(Collected data entries)
====
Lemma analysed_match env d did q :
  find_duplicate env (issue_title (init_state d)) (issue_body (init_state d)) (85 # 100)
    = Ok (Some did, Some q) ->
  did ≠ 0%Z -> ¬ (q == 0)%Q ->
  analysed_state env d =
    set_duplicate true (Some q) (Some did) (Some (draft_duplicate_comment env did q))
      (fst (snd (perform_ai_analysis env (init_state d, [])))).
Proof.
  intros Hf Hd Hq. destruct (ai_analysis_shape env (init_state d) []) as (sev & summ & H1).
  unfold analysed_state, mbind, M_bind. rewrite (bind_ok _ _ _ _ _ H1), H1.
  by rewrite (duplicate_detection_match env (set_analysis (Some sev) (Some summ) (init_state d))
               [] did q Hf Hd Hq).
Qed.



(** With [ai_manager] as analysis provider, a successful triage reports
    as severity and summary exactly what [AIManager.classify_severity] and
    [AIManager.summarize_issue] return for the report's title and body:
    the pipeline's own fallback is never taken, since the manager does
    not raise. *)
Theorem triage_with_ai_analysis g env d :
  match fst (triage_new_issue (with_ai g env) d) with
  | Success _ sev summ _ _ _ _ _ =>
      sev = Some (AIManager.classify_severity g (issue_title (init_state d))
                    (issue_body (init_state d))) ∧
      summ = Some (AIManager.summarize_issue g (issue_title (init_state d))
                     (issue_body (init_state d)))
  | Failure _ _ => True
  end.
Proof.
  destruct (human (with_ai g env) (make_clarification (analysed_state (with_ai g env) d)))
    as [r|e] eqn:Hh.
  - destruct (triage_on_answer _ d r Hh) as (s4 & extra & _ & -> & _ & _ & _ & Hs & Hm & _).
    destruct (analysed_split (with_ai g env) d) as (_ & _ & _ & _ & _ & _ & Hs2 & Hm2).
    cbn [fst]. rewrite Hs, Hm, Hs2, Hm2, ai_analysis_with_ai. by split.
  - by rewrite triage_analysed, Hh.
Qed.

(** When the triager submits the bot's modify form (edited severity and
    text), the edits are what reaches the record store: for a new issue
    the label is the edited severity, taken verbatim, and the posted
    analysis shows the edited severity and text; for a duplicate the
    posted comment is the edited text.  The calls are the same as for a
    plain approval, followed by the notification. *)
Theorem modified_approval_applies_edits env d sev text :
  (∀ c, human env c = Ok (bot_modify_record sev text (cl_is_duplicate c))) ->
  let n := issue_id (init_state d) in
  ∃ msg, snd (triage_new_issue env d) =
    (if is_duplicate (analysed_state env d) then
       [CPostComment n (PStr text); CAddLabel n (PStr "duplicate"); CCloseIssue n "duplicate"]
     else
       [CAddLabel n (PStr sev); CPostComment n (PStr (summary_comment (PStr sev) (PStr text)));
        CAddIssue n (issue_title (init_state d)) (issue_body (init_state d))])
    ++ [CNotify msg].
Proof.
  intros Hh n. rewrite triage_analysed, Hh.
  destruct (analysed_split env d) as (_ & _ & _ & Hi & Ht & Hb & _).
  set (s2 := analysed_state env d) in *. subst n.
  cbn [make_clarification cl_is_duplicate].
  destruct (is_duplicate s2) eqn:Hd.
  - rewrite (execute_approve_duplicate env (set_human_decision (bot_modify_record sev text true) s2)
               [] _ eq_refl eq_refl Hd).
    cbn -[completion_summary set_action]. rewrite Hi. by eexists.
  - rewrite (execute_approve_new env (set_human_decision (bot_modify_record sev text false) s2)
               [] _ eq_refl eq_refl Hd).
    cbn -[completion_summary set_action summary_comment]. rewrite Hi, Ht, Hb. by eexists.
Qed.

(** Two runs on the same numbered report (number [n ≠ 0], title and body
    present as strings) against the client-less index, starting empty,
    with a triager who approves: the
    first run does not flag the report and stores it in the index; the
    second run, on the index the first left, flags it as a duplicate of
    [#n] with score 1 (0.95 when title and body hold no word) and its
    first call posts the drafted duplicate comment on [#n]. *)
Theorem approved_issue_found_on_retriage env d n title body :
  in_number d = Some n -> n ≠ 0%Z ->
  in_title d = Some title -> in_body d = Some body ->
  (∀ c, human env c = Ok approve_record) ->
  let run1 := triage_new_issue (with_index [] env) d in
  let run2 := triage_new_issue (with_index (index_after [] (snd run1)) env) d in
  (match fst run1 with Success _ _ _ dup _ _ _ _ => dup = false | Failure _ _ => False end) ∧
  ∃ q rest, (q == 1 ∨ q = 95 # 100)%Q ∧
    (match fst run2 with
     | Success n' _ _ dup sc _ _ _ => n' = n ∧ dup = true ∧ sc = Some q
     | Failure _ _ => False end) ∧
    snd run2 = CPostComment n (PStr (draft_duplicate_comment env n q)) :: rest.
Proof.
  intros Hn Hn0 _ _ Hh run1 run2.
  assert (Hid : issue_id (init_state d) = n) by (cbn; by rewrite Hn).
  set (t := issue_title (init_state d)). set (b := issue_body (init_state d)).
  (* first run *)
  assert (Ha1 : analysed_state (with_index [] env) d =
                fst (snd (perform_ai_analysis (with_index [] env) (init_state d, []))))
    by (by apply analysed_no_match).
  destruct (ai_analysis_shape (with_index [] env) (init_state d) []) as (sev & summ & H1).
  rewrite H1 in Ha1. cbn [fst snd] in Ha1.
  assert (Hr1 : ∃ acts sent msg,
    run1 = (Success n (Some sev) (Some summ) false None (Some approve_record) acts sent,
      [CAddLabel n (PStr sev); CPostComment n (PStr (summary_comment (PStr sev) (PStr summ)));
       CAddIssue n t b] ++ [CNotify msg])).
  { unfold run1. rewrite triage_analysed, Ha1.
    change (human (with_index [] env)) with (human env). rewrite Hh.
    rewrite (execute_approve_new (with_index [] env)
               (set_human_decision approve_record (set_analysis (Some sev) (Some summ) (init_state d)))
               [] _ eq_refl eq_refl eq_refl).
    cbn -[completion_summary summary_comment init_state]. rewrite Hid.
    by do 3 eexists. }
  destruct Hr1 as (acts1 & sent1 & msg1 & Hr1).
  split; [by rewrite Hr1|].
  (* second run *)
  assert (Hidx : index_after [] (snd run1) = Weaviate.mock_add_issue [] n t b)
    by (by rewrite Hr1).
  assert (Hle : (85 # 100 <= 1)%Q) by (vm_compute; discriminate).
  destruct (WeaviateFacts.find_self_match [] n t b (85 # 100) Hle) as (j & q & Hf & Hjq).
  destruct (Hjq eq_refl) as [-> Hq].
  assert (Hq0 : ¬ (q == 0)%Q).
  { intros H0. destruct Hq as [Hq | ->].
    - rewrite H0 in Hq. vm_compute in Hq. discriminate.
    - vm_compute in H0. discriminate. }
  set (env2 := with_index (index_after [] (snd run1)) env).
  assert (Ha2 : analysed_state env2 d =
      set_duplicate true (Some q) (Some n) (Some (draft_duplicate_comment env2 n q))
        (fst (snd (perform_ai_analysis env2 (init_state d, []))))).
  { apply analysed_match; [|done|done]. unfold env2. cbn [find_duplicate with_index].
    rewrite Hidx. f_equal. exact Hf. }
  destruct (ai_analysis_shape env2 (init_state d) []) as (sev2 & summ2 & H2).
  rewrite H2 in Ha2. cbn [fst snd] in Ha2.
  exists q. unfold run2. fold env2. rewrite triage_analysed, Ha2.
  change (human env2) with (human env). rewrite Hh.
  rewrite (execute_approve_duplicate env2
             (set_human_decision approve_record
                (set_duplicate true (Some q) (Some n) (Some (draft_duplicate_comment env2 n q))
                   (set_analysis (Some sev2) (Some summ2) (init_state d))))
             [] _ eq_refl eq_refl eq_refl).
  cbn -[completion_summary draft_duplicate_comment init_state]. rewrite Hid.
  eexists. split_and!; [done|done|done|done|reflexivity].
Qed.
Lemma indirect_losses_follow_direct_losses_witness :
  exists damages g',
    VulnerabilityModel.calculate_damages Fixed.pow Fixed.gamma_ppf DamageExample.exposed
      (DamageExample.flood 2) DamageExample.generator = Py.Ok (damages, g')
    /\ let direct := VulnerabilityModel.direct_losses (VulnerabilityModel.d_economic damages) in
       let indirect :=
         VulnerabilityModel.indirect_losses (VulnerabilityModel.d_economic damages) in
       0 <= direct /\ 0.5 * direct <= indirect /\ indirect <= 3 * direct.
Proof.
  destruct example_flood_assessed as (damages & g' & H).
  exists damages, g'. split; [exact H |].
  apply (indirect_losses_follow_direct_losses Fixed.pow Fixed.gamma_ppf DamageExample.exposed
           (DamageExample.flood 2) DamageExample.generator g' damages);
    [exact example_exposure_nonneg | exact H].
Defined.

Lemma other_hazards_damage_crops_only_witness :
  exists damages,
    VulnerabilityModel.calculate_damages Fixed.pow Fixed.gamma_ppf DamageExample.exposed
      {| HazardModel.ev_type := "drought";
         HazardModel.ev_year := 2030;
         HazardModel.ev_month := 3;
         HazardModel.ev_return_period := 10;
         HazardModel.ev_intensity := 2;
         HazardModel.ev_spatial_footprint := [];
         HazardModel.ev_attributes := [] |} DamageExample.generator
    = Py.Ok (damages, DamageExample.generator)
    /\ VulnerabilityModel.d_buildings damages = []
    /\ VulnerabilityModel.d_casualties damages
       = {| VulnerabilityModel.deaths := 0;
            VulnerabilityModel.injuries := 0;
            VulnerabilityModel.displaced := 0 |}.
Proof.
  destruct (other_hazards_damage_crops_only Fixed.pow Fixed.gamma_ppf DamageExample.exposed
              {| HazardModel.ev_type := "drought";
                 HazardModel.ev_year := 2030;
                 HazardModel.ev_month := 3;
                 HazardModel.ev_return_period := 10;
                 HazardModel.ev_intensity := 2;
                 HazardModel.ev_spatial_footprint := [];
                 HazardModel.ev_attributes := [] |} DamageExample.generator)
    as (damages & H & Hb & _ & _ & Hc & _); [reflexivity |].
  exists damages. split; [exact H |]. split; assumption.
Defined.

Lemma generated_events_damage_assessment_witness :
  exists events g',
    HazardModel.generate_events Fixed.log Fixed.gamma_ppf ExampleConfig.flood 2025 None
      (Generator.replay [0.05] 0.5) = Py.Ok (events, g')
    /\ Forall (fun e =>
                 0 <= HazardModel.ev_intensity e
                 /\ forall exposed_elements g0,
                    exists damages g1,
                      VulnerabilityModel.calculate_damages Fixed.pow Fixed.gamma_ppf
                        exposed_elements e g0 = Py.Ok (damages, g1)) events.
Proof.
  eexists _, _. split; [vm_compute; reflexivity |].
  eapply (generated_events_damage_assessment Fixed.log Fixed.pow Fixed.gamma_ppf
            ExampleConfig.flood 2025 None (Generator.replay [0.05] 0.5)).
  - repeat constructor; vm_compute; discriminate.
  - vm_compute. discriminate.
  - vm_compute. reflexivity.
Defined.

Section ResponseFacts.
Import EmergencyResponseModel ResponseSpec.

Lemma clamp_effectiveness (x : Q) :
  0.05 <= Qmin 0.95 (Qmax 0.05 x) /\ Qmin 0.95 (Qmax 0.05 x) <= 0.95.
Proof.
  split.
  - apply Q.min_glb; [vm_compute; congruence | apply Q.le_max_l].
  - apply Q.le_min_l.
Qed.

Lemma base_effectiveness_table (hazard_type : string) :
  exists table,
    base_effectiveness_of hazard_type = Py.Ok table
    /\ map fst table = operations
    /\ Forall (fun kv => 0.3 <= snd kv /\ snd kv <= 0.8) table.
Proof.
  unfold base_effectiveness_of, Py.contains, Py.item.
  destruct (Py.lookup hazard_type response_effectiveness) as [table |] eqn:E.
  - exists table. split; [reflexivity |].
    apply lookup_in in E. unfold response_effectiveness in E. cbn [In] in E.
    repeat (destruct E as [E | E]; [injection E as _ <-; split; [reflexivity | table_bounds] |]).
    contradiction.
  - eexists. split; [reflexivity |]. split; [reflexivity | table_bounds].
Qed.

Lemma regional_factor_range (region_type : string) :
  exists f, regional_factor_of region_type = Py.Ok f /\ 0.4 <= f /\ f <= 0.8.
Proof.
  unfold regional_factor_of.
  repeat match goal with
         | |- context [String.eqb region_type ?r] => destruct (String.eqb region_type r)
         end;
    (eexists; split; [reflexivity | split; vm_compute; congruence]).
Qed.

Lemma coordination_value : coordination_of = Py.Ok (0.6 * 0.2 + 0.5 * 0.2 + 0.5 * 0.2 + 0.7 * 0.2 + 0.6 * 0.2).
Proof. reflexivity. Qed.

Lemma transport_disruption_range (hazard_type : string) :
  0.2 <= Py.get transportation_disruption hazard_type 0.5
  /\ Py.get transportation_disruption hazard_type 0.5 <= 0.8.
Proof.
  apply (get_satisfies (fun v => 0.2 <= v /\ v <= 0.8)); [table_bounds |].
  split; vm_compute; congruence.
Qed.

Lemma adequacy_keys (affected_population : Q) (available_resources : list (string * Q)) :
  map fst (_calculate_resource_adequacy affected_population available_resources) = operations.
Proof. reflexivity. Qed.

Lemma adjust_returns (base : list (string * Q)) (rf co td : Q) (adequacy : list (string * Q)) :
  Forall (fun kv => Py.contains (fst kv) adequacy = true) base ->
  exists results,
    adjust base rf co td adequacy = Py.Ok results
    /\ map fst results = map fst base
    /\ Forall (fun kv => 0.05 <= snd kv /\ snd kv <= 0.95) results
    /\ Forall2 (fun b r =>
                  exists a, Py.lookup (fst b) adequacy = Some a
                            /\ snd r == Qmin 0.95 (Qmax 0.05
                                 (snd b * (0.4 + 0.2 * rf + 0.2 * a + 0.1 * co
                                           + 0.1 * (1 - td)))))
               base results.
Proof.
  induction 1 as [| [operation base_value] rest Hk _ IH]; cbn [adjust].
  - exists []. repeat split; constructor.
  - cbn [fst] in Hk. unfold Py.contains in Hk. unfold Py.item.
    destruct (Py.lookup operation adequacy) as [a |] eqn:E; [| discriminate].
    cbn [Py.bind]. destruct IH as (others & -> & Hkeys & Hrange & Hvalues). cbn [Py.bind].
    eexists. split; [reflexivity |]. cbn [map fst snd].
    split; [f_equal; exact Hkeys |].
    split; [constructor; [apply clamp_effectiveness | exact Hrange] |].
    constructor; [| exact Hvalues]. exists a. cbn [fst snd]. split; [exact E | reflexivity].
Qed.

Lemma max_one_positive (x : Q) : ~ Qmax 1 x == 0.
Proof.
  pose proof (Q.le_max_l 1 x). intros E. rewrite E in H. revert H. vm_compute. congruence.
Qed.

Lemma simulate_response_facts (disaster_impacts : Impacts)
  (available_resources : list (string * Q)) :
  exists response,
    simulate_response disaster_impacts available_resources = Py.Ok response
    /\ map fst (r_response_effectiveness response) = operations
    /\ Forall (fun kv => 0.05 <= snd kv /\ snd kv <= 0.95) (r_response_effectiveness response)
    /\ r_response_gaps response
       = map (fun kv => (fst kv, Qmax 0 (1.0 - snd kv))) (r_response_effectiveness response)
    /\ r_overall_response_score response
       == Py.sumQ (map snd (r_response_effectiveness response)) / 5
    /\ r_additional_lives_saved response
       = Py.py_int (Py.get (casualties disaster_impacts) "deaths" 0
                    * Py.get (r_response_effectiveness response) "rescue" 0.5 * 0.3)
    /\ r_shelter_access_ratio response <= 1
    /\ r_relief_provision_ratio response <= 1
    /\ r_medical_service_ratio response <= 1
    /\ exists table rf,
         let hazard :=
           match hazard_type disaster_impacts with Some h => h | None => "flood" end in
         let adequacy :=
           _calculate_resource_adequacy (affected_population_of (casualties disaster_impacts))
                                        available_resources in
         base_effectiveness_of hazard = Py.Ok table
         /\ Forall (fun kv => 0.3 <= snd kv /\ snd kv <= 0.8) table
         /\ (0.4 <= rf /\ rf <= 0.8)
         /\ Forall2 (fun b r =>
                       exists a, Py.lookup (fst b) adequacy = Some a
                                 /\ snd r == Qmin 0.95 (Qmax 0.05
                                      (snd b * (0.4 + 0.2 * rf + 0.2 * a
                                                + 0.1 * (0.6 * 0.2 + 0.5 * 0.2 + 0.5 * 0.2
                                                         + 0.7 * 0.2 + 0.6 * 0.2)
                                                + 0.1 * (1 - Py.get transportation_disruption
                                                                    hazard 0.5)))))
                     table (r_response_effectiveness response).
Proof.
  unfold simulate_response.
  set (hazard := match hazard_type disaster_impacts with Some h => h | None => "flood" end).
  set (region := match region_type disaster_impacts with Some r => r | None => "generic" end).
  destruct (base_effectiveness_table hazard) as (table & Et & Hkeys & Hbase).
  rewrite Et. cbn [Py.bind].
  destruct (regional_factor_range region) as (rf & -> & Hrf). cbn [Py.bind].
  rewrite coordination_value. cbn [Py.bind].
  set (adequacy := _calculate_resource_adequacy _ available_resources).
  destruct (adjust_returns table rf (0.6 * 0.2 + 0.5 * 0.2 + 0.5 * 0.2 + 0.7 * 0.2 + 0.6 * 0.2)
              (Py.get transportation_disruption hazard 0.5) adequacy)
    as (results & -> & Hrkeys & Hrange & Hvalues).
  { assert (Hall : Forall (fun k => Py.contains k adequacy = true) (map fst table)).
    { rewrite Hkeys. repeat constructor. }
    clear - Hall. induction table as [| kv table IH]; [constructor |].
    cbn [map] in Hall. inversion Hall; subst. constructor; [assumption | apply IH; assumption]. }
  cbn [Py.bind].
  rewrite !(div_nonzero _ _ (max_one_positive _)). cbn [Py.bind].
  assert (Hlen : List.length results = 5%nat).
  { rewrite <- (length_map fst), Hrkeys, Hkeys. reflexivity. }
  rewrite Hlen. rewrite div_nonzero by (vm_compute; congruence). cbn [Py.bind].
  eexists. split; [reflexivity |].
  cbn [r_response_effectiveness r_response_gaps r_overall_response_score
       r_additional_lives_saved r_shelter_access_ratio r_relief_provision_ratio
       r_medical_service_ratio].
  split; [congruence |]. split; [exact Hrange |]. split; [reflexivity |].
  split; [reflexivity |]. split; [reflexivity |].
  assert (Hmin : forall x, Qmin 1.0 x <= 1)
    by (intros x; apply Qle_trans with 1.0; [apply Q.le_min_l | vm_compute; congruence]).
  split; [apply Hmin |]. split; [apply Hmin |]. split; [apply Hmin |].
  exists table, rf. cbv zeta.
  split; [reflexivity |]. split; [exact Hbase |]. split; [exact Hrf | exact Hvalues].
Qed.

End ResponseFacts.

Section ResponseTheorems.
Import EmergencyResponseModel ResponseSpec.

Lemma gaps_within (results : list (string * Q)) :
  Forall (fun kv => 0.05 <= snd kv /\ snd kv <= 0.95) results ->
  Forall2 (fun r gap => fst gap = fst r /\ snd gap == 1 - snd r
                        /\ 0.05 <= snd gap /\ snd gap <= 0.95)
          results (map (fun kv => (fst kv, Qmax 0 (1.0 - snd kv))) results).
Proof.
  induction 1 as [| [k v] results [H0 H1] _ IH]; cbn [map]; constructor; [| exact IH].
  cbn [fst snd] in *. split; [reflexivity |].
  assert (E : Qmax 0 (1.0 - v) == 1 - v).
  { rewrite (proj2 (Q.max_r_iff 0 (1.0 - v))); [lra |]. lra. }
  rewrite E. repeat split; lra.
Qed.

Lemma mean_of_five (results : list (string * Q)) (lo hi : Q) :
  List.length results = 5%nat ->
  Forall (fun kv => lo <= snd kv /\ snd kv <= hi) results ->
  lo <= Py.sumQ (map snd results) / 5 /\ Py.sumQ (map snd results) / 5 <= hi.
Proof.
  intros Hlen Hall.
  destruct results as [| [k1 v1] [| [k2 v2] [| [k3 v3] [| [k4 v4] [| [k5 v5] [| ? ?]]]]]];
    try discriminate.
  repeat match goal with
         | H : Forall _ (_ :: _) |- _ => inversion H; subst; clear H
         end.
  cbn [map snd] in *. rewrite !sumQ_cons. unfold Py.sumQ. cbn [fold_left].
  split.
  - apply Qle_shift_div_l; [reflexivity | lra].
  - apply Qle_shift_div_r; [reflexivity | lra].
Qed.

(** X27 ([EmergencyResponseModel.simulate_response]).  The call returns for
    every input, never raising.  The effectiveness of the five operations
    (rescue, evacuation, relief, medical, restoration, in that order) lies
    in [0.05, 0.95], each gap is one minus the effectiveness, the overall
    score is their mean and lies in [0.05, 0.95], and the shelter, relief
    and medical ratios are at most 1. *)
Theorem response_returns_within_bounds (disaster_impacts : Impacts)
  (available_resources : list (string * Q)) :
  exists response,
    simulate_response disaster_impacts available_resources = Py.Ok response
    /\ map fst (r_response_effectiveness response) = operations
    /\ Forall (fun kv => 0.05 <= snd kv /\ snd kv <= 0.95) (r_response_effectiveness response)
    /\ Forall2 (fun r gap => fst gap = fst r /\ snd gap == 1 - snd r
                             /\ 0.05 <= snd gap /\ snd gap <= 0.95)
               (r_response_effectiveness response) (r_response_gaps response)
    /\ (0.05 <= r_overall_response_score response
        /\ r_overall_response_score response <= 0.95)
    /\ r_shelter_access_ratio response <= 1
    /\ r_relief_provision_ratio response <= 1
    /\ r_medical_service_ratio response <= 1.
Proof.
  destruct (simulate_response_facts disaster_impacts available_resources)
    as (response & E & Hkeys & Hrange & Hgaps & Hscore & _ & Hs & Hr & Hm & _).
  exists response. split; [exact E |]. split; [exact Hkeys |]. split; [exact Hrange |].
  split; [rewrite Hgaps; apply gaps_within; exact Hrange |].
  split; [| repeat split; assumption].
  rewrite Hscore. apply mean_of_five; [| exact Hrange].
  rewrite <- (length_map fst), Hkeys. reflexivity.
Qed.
====
### What you are asked to do
If a line of the data contains "Hrange", copy it out.

### Answer to this exercise
    cbn [Py.bind]. destruct IH as (others & -> & Hkeys & Hrange & Hvalues). cbn [Py.bind].
    split; [constructor; [apply clamp_effectiveness | exact Hrange] |].
    as (results & -> & Hrkeys & Hrange & Hvalues).
  split; [congruence |]. split; [exact Hrange |]. split; [reflexivity |].
    as (response & E & Hkeys & Hrange & Hgaps & Hscore & _ & Hs & Hr & Hm & _).
  exists response. split; [exact E |]. split; [exact Hkeys |]. split; [exact Hrange |].
  split; [rewrite Hgaps; apply gaps_within; exact Hrange |].
  rewrite Hscore. apply mean_of_five; [| exact Hrange].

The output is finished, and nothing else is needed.